Wir halten es auch für keine gute Idee, die Polizei zu beklatschen, wie auf einer der letzten Freitagsdemos geschehen. Die Polizei ist letzlich dazu da, genau die Verhältnisse zu schützen, gegen die ihr protestiert! Im Hambacher Forst und an vielen anderen Orten zeigt die Polizei immer wieder, dass sie bereit ist mit brutaler Gewalt vor zu gehen, um die Interessen der Mächtigen zu verteidigen.
Wie könnte eine Gegenbewegung aussehen?
Eine bessere Zukunft können wir nur selbst durch eine starke Bewegung von unten aufbauen. Diese dürfte nicht bei Demonstrationen stehen bleiben, sondern müsste die Mächtigen da treffen, wo es wirklich weh tut, z.B., indem durch Blockaden die Warensströme unterbrochen oder durch Streiks die Produktion stillgestellt wird. Letztendlich müsste es darum gehen, die Produktionsmittel den Kapitalist*innen zu entreißen und gründlich umzugestalten, damit sie tatsächlich unseren Bedürfnissen dienen und die Natur nicht länger zerstören. Bis dahin ist es noch ein langer Weg, zu dem uns gleichwohl nicht mehr allzu viel Zeit bleibt.
Wichtig ist, dass die Bewegung selbstorganisiert ist, das heißt, alle Entscheidungen müssen von den Beteiligten selbst getroffen werden. Es dürfen keine neuen Hierarchien entstehen, sonst werdet ihr eure Bewegung schon bald nicht mehr wiedererkennen! Lasst es nicht zu, dass selbsternannte Führer*innen die Bewegung vereinnahmen oder in eurem Namen Verhandlungen mit den etablierten Institutionen beginnen und dabei eure Interessen verraten.
Was nun?
Die Klimastreiks könnten zum Auftakt einer größeren Bewegung werden, wenn es gelingt, andere Bevölkerungskreise einzubeziehen und weitergehende Aktionsformen zu entwickeln. Es besteht die Gefahr, dass die Demos einen toten Punkt erreichen und zur langweiligen Routine verkommen.
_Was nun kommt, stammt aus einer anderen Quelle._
Lemma stored_getitem key key' m :
  EnvModel.stored key' (snd (EnvModel.__getitem__ key m)) = EnvModel.stored key' m.
Proof.
  destruct key as [[[s a] r] s_], key' as [[[s' a'] r'] s_'].
  rewrite getitem_state. unfold EnvModel.stored.
  destruct (od_get (s, a) m) as [d|] eqn:Hd.
  - destruct (od_get (r, s_) d) eqn:Hr; [done |].
    destruct (decide ((s, a) = (s', a'))) as [Heq | Hsa].
    + simplify_eq. rewrite od_get_set_eq, Hd.
      destruct (decide ((r, s_) = (r', s_'))) as [Heq | Hrs].
      * simplify_eq. by rewrite od_get_set_eq, Hr.
      * by rewrite od_get_set_ne.
    + by rewrite od_get_set_ne.
  - destruct (decide ((s, a) = (s', a'))) as [Heq | Hsa].
    + simplify_eq. rewrite od_get_set_eq, Hd. simpl.
      by destruct (decide ((r', s_') = (r, s_))).
    + by rewrite od_get_set_ne.
Qed.

(** X16: a count written with [M[key] = v] is read back by [M[key]], and the
    read leaves the model as the write left it. *)
Theorem env_model_write_then_read key (v : Z) m :
  EnvModel.__getitem__ key (EnvModel.__setitem__ key v m)
  = (v, EnvModel.__setitem__ key v m).
Proof.
  destruct key as [[[s a] r] s_].
  apply injective_projections.
  - rewrite getitem_value. apply stored_setitem_eq.
  - rewrite getitem_state, setitem_unfold. simpl. by rewrite !od_get_set_eq.
Qed.

(** X17: a write to one key does not change the count read under any other
    key. *)
Theorem env_model_write_keeps_other_counts key key' (v : Z) m :
  key <> key' ->
  fst (EnvModel.__getitem__ key' (EnvModel.__setitem__ key v m))
  = fst (EnvModel.__getitem__ key' m).
Proof. intros Hne. rewrite !getitem_value. by apply stored_setitem_ne. Qed.

(** X18: reading [M[(s, a, r, s_)]] registers what it looks up: afterwards
    [(s, a)] is among [state_action_pairs()] and [(r, s_)] among
    [reward_outcome_pairs(s, a)], with the count that was read, so a second
    read changes nothing more. For a pair [(s, a)] that the model had not
    seen, the read answers [0] and appends the pair to
    [state_action_pairs()]. *)
Theorem env_model_read_registers (s : State) (a : Action) (r : Reward) (s_ : State) m :
  let v := fst (EnvModel.__getitem__ (s, a, r, s_) m) in
  let m' := snd (EnvModel.__getitem__ (s, a, r, s_) m) in
  (s, a) ∈ EnvModel.state_action_pairs m'
  /\ (r, s_) ∈ fst (EnvModel.reward_outcome_pairs s a m')
  /\ EnvModel.__getitem__ (s, a, r, s_) m' = (v, m')
  /\ ((s, a) ∉ EnvModel.state_action_pairs m ->
      v = 0
      /\ EnvModel.state_action_pairs m' = EnvModel.state_action_pairs m ++ [(s, a)]).
Proof.
  intros v m'.
  assert (Hinner : exists d, od_get (s, a) m' = Some d
                             /\ od_get (r, s_) d = Some v).
  { subst v m'. rewrite getitem_value, getitem_state. unfold EnvModel.stored.
    destruct (od_get (s, a) m) as [d|] eqn:Hd.
    - destruct (od_get (r, s_) d) as [c|] eqn:Hr.
      + exists d. by rewrite Hd.
      + eexists. rewrite od_get_set_eq. split; [done |]. by rewrite od_get_set_eq.
    - eexists. rewrite od_get_set_eq. split; [done |]. simpl.
      by rewrite decide_True. }
  destruct Hinner as (d & Hd & Hr).
  split; [| split; [| split]].
  - unfold EnvModel.state_action_pairs. apply od_keys_get. by rewrite Hd.
  - unfold EnvModel.reward_outcome_pairs. rewrite (inner_present _ _ _ _ Hd). simpl.
    apply od_keys_get. by rewrite Hr.
  - unfold EnvModel.__getitem__. rewrite (inner_present _ _ _ _ Hd). by rewrite Hr.
  - intros Hnew. unfold EnvModel.state_action_pairs in *.
    assert (Hnone : od_get (s, a) m = None).
    { destruct (od_get (s, a) m) eqn:E; [| done].
      exfalso. apply Hnew, od_keys_get. by rewrite E. }
    subst v m'. rewrite getitem_value, getitem_state. unfold EnvModel.stored.
    rewrite Hnone. split; [done |].
    rewrite od_set_absent by done. unfold od_keys. by rewrite map_app.
Qed.

Lemma stored_increment key key' m :
  EnvModel.stored key' (EnvModel.increment m key)
  = EnvModel.stored key' m + (if decide (key = key') then 1 else 0).
Proof.
  unfold EnvModel.increment.
  pose proof (getitem_value key m) as Hv. pose proof (stored_getitem key key' m) as Hs.
  destruct (EnvModel.__getitem__ key m) as [v m1]. simpl in Hv, Hs.
  destruct (decide (key = key')) as [<- | Hne].
  - rewrite stored_setitem_eq. lia.
  - rewrite stored_setitem_ne by done. lia.
Qed.

(** X19: a model that starts empty and sees [M[key] += 1] for each observed
    transition holds, under every key, the number of times that key was
    observed. *)
Theorem env_model_counts_observations key
    (observed : list (State * Action * Reward * State)) :
  fst (EnvModel.__getitem__ key (foldl EnvModel.increment EnvModel.__init__ observed))
  = Z.of_nat (length (filter (fun k => k = key) observed)).
Proof.
  rewrite getitem_value.
  induction observed as [|k observed IH] using rev_ind.
  - by destruct key as [[[s a] r] s_].
  - rewrite foldl_snoc, stored_increment, IH, filter_app, length_app. simpl.
    rewrite filter_cons, filter_nil.
    destruct (decide (k = key)); simpl; lia.
Qed.

End env_model_facts.

Section env_model_queries.
Context {State Action Reward : Type}.
Context `{EqDecision State, EqDecision Action, EqDecision Reward}.
Implicit Types (m : EnvModel.t State Action Reward).

#[local] Open Scope R_scope.




Lemma leading_fold (outcome : State) m (ks : list (State * Action))
    (acc : list (State * Action)) :
  Forall (fun sa => is_Some (od_get sa m)) ks ->
  foldl (fun acc sa =>
           let (ro, m) := EnvModel.reward_outcome_pairs (fst sa) (snd sa) (snd acc) in
           let outcomes := map snd ro in
           if bool_decide (outcome ∈ outcomes) then (fst acc ++ [sa], m)
           else (fst acc, m))
        (acc, m) ks
  = (acc ++ filter (fun sa => outcome ∈ map snd (od_keys (default [] (od_get sa m))))
                   ks, m).
Proof.
  intros Hks. revert acc. induction Hks as [|[s a] ks [d Hd] _ IH]; intros acc.
  - simpl. by rewrite app_nil_r.
  - rewrite filter_cons, Hd.
    cbn [foldl fst snd].
    assert (Hstep : EnvModel.reward_outcome_pairs s a m = (od_keys d, m)).
    { unfold EnvModel.reward_outcome_pairs. by rewrite (inner_present _ _ _ _ Hd). }
    rewrite Hstep. cbn [default fst snd].
    case_decide as Hin.
    + rewrite bool_decide_eq_true_2 by done. rewrite IH.
      by rewrite <- app_assoc.
    + rewrite bool_decide_eq_false_2 by done. by rewrite IH.
Qed.

(** X21: [state_action_pairs_leading_to_outcome(outcome)] leaves the model as
    it is and returns, in the order of [state_action_pairs()], exactly the
    pairs [(s, a)] under which some [(r, outcome)] is registered, whatever
    its count, also a count of zero. *)
Theorem env_model_pairs_leading_to_outcome (outcome : State) m :
  snd (EnvModel.state_action_pairs_leading_to_outcome outcome m) = m
  /\ fst (EnvModel.state_action_pairs_leading_to_outcome outcome m)
     = filter (fun sa => outcome ∈ map snd (od_keys (default [] (od_get sa m))))
              (EnvModel.state_action_pairs m)
  /\ forall (s : State) (a : Action),
       (s, a) ∈ fst (EnvModel.state_action_pairs_leading_to_outcome outcome m)
       <-> (s, a) ∈ EnvModel.state_action_pairs m
           /\ exists r : Reward,
                (r, outcome) ∈ fst (EnvModel.reward_outcome_pairs s a m).
Proof.
  assert (Hfold : EnvModel.state_action_pairs_leading_to_outcome outcome m
                  = (filter (fun sa => outcome
                                       ∈ map snd (od_keys (default [] (od_get sa m))))
                            (EnvModel.state_action_pairs m), m)).
  { unfold EnvModel.state_action_pairs_leading_to_outcome.
    rewrite leading_fold; [done |].
    apply Forall_forall. intros sa Hsa. by apply od_keys_get. }
  rewrite Hfold. simpl. split; [done | split; [done |]].
  intros s a. rewrite list_elem_of_filter. unfold EnvModel.state_action_pairs.
  split.
  - intros [Hout Hin]. split; [done |].
    apply od_keys_get in Hin as [d Hd].
    unfold EnvModel.reward_outcome_pairs. rewrite (inner_present _ _ _ _ Hd).
    rewrite Hd in Hout. simpl in *.
    apply list_elem_of_In, in_map_iff in Hout as ([r o] & Ho & Hro).
    simpl in Ho. subst o. exists r. by apply list_elem_of_In.
  - intros [Hin (r & Hr)]. split; [| done].
    apply od_keys_get in Hin as [d Hd].
    unfold EnvModel.reward_outcome_pairs in Hr. rewrite (inner_present _ _ _ _ Hd) in Hr.
    rewrite Hd. simpl in *.
    apply list_elem_of_In, in_map_iff. exists (r, outcome).
    split; [done | by apply list_elem_of_In].
Qed.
Dann wäre es wichtig, zu überlegen, wie ihr die gewonnen Erfahrungen und Kontakte nutzen könnt. Über diese Fragen möchten wir gern mit euch diskutieren. Kommt daher zum offenen Treffen, auf dem ihr die Perspektiven der Bewegung besprechen könnt.
Offenes Diskussionstreffen „Wie weiter mit den Klimastreiks?“
Am 16.3 um 15 Uhr
Im Black Pigeon, Scharnhorststr. Dortmund
Wer wir sind:
Wir, die Anarchistische Gruppe Dortmund, sind ein Zusammenschluss von Menschen, die eine herrschaftsfreie Gesellschaft anstreben, in der jede Art der Ausbeutung und Unterdrückung ein Ende haben. Wir sind überzeugt, dass eine freie Gesellschaft nur mit freiheitlichen Mitteln erkämpft werden kann und lehnen daher Hierarchien innerhalb unserer eigenen Reihen ab. Wir beteiligen uns an sozialen Bewegungen und Kämpfen und sagen dabei offen, wer wir sind und wofür wir einstehen. Wir möchten uns dabei nicht als „Anführer*innen“ hervortun, sondern auf Augenhöhe mit anderen zusammenarbeiten.